Now I should add that the Opposition Leader did make more appearances than that single one with schoolchildren, but they featured boring men in suits and thus don’t count.
Hoping the favourite wins. Those in the Labor campaign team will be hoping the favourite way wins and that Reserve Bank board lowers official interest rates again.
Another quarter of a point reduction would put an end to that claim that interest rates will always be lower under a Coalition government.
The death of a newspaper. There’s not long to go now. The transformation is almost complete. Melbourne’s Age is quickly morphing into a daily magazine. Just take a look at this morning’s paper:
A front page virtually with nothing on it to read. And old-fashioned news stories are hard to find inside too, apart from the 12 pages of sport up the back with their one half-page paid ad between them.
Bombing them to be next? If the mere presence of a general in charge of things did not stop the boat people arrival, what would Field Marshal Abbott do next? My thoughts this morning turned to Randy Newman and his Political Science:
News and views noted along the way.
- The arrival of women in the office — “The typewriter is almost obsolete in the modern office. But it played a crucial role in women’s arrival in the workplace.”

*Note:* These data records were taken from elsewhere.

Lemma unconfirmed_same c d0 : guarded c -> confirmed c = false -> keeps (sees (takes_path c)) (fun d => d = d0) (perform c).
Proof using Type.
  intros Hg Hc. pose proof (sees_quiet (takes_path c)) as Hq. destruct c as [spec|op]; cbn [perform]; (keep1; [|keep1]).
  - unfold Apply. apply host_same. intros view Hv. destruct (BuildPlan _ _ _) as [plan|e] eqn:Ep; [|keep1]. apply BuildPlan_kind in Ep as (_ & Hu & ->).
    rewrite (Classify_confirm spec view Hg Hv), Hu. unfold confirmed in Hc. cbn [confirmation to_type] in Hc. rewrite Hc. cbn [andb negb]. keep1.
  - cbn [takes_path guarded] in *. unfold named, confirmed, to_type, confirmation, named, ApplyAdvanced, action_of in *. cbn zeta. set (act := ToLower (TrimSpace (oAction op))) in *.
    destruct (decide (act = "vlan-add"%string)) as [E|].
    { rewrite E in *. unfold applyVLAN. fold (vlan_parent op). destruct (negb (ParseVID _)); [keep1|]. destruct (VLANName _ _); [|keep1]. cbn zeta. destruct (negb (ValidIfName (TrimSpace _))); [keep1|].
      destruct (ParseVLANMode _); [|keep1]. apply host_same. intros view Hv. apply unarmed; [|done]. cbn [takes_path] in Hv. unfold named, action_of in Hv. fold act in Hv. by rewrite E in Hv. }
    destruct (decide (act = "bond-add"%string)) as [E|].
    { rewrite E in *. unfold applyBond. destruct (ParseBondMode _); [|keep1]. destruct (BondName _ _); [|keep1]. destruct (negb _); [keep1|]. apply host_same. intros view Hv. apply unarmed; [|done].
      cbn [takes_path] in Hv. unfold named, action_of in Hv. fold act in Hv. by rewrite E in Hv. }
    assert (forall ifname guard suffixes, guard <> [] -> (forall v, takes_path (Advanced op) v -> touchesManagement v guard = true) ->
      ValidIfName (oConfirmIfName op) && sameIface (oConfirmIfName op) (firstNonEmptyIf guard) = false -> keeps (sees (takes_path (Advanced op))) (fun d => d = d0) (removeAdvanced op ifname guard suffixes)) as Hrm.
    { intros ifname guard suffixes Hn Ht Hf. unfold removeAdvanced. cbn zeta. destruct (decide (ToLower _ = ""%string)); [keep1|]. rewrite (decide_False (P := guard = [])) by done.
      eapply (h_bind _ _ _ _ (fun _ _ => False)); [|by intros ? o d n' _ []]. eapply (h_bind _ _ _ _ (fun v d => takes_path (Advanced op) v /\ d = d0)).
      - apply (h_call _ Hq). intros o n' d [Hq' Hr] Hd. split; [done|]. destruct (host_at o n') as [v|] eqn:E; [|done]. split; [by apply (Hr n')|done].
      - intros v. apply h_pure. intros Hv. rewrite (Ht v Hv). unfold maybeArm. rewrite Hf. cbn [negb]. eapply (h_bind _ _ _ _ (fun _ _ => False)); [by apply h_fail|]. by intros ? o d n' _ []. }
    destruct (decide (act = "vlan-remove"%string)) as [E|].
    { rewrite E in *. repeat (rewrite decide_False by done). unfold removeVLAN. destruct (VLANName _ _); [|keep1]. keep1; [destruct (_ && _); repeat keep1|]. apply Hrm; [done| |done].
      cbn [takes_path]. unfold named, action_of. fold act. rewrite E. done. }
    destruct (decide (act = "bond-remove"%string)) as [E|]; [|done].
    rewrite E in *. repeat (rewrite decide_False by done). unfold removeBond. destruct (BondName _ _) eqn:Eb; [|keep1]. apply Hrm; [done| |done].
    cbn [takes_path]. unfold named, action_of. fold act. rewrite E, Eb. done.
Qed.
Definition ClassifyEdit (prev next : Spec) : list ApplyClass :=
  let prev := Normalize prev in
  let next := Normalize next in
  let add (field : string) (apply : Apply) (changed : bool) := if changed then [mkApply field apply] else [] in
  add "autostart" ApplyLive (negb (Bool.eqb (Autostart prev) (Autostart next))) ++
  add "cpus" ApplyRestart (negb (CPUs prev =? CPUs next)) ++
  add "memory_bytes" ApplyRestart (negb (MemoryBytes prev =? MemoryBytes next)) ++
  add "machine" ApplyUnsupported (bool_decide (Machine prev <> Machine next)) ++
  add "firmware" ApplyStop (bool_decide (SFirmware prev <> SFirmware next)) ++
  add "secure_boot" ApplyStop (negb (Bool.eqb (SecureBoot prev) (SecureBoot next))) ++
  add "iso_library_id" ApplyStop (bool_decide (ISOLibraryID prev <> ISOLibraryID next)) ++
  add "nocloud" ApplyRestart (nocloudChanged (SNoCloud prev) (SNoCloud next)) ++
  add "disks" ApplyStop (disksChanged (Disks prev) (Disks next)) ++
  add "nics" ApplyStop (nicsChanged (NICs prev) (NICs next)) ++
  add "usbs" ApplyLive (usbsChanged (USBs prev) (USBs next)) ++
  add "pci_hosts" ApplyStop (pciHostsChanged (PCIHosts prev) (PCIHosts next)) ++
  add "name" ApplyRestart (bool_decide (Name prev <> Name next)).

Definition RequiresStop (classes : list ApplyClass) : bool :=
  existsb (fun c => bool_decide (acApply c = ApplyStop) || bool_decide (acApply c = ApplyUnsupported)) classes.
Definition RequiresRestart (classes : list ApplyClass) : bool := existsb (fun c => bool_decide (acApply c = ApplyRestart)) classes.
Definition HasUnsupported (classes : list ApplyClass) : bool := existsb (fun c => bool_decide (acApply c = ApplyUnsupported)) classes.

(** ** The server's side ([httpapi/phase8.go])

    A row stores the redacted machine; reading it back gives its normal form. *)
Definition stored (spec : Spec) : Spec := Redact spec.
Definition reread (row : Spec) : Spec := Normalize row.

Record vm_patch := mkPatch {
  vName : string; vCPUs : Z; vMemoryBytes : Z; vFirmware : string; vAutostart : option bool; vISO : option string; vNoCloud : option NoCloud }.

(** [library id] is the identifier of an installation medium that may be used. *)
Definition patch_iso (library : string -> option string) (prev : string) (iso : option string) : result string string :=
  match iso with
  | None => Ok prev
  | Some id => let id := TrimSpace id in
      if decide (id = ""%string) then Ok ""%string
      else match library id with Some id => Ok id | None => Err "installation media is unavailable"%string end
  end.
Definition patch_nocloud (prev : NoCloud) (nc : option NoCloud) : NoCloud :=
  match nc with
  | None => prev
  | Some c => mkNoCloud true (cHostname c) (cUsername c) (cKeys c) (cPassword c) (cUserData c) (cNetworkConfig c)
                (if decide (cPassword c = ""%string) then cHasPassword prev else cHasPassword c)
  end.
Definition patch_spec (library : string -> option string) (prev : Spec) (req : vm_patch) : result string Spec :=
  iso ← patch_iso library (ISOLibraryID prev) (vISO req);
  Ok (mkSpec (SchemaVersion prev) (if decide (vName req = ""%string) then Name prev else vName req)
        (if 0 <? vCPUs req then vCPUs req else CPUs prev) (if 0 <? vMemoryBytes req then vMemoryBytes req else MemoryBytes prev)
        (Machine prev) (if decide (vFirmware req = ""%string) then SFirmware prev else vFirmware req) (BootOrder prev)
        (Disks prev) (NICs prev) iso (CloudImageID prev) (patch_nocloud (SNoCloud prev) (vNoCloud req))
        (default (Autostart prev) (vAutostart req)) (SConsole prev) (Balloon prev) (SecureBoot prev) (USBs prev) (PCIHosts prev)).

(** The machine an edit leads to, and whether it waits for a restart.  The copy of the machine
    that is edited shares its disks and cards with the original: what is filled in in one
    shows in the other. *)
Definition patchVM (library : string -> option string) (id : string) (row : Spec) (running : bool) (req : vm_patch) : result string (Spec * bool) :=
  let prev := reread row in
  next ← patch_spec library prev req;
  let next := PersistNICs id (Normalize next) in
  let classes := ClassifyEdit (set_devices prev (Disks next) (NICs next)) next in
  need (negb (HasUnsupported classes)) "this spec change is not supported in Phase 8" ;;
  need (negb (running && RequiresStop classes)) "this spec change requires the VM to be stopped" ;;
  Validate next ;;
  Ok (next, running && RequiresRestart classes).

(** The machine a new row holds, and the launch each start makes of a row. *)
Definition create_spec (id : string) (spec : Spec) : result string (Spec * gmap string string) :=
  '(spec, pci) ← AllocatePCI (PersistNICs id spec);
  Validate spec ;; Ok (spec, pci).
Definition reprepareVM (resolve : Spec -> result string Resolved) (id : string) (row : Spec) : result string Launch :=
  '(spec, _) ← create_spec id (reread row);
  resolved ← resolve spec; Compile id resolved spec.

- New Whitehall style guide bans jargon — “No longer will civil servants be able to ‘deliver’ improvements or priorities, as the term is reserved for items such as pizzas and post, not abstract concepts. The only thing that they can now ‘drive out’ is cattle or ‘foster’ is children, the style guide suggests. Tackling is also banned, ‘unless it is rugby, football or some other sport’, and the writers of the guide point out that the ‘key’ should be used only in a lock.”
- Venice Film Festival unveils lineup — In competition: Tracks, John Curran (U.K.-Australia); Out of competition — Wolf Creek 2, Greg McLean (Australia); Out of competition documentaries — Ukraina ne Bordel (Ukraine Is Not Brothel), Kitty Green (Australia)
- Banks should keep out of mines and warehouses — “In September the Federal Reserve will have a choice of whether to allow banks to carry on as before, or roll back the boundaries of what they do. It should employ common sense and keep them out of activities that have only a tangential relationship to banking.”
- The real mission for Pope Francis — “Catholicism — or, more accurately, the celibate male mythos at the heart of the institutional church — rests on centuries of s-xism. An antifeminist culture pervades the organization. Thoughtful theologians can distinguish among psycho-s-xual issues; in practice, however, fear of a slippery slope to calamity prevails.”
Quote: “Another quarter of a point reduction would put an end to that claim that interest rates will always be lower under a Coalition government.”
So… mere record low interest rates are not good enough?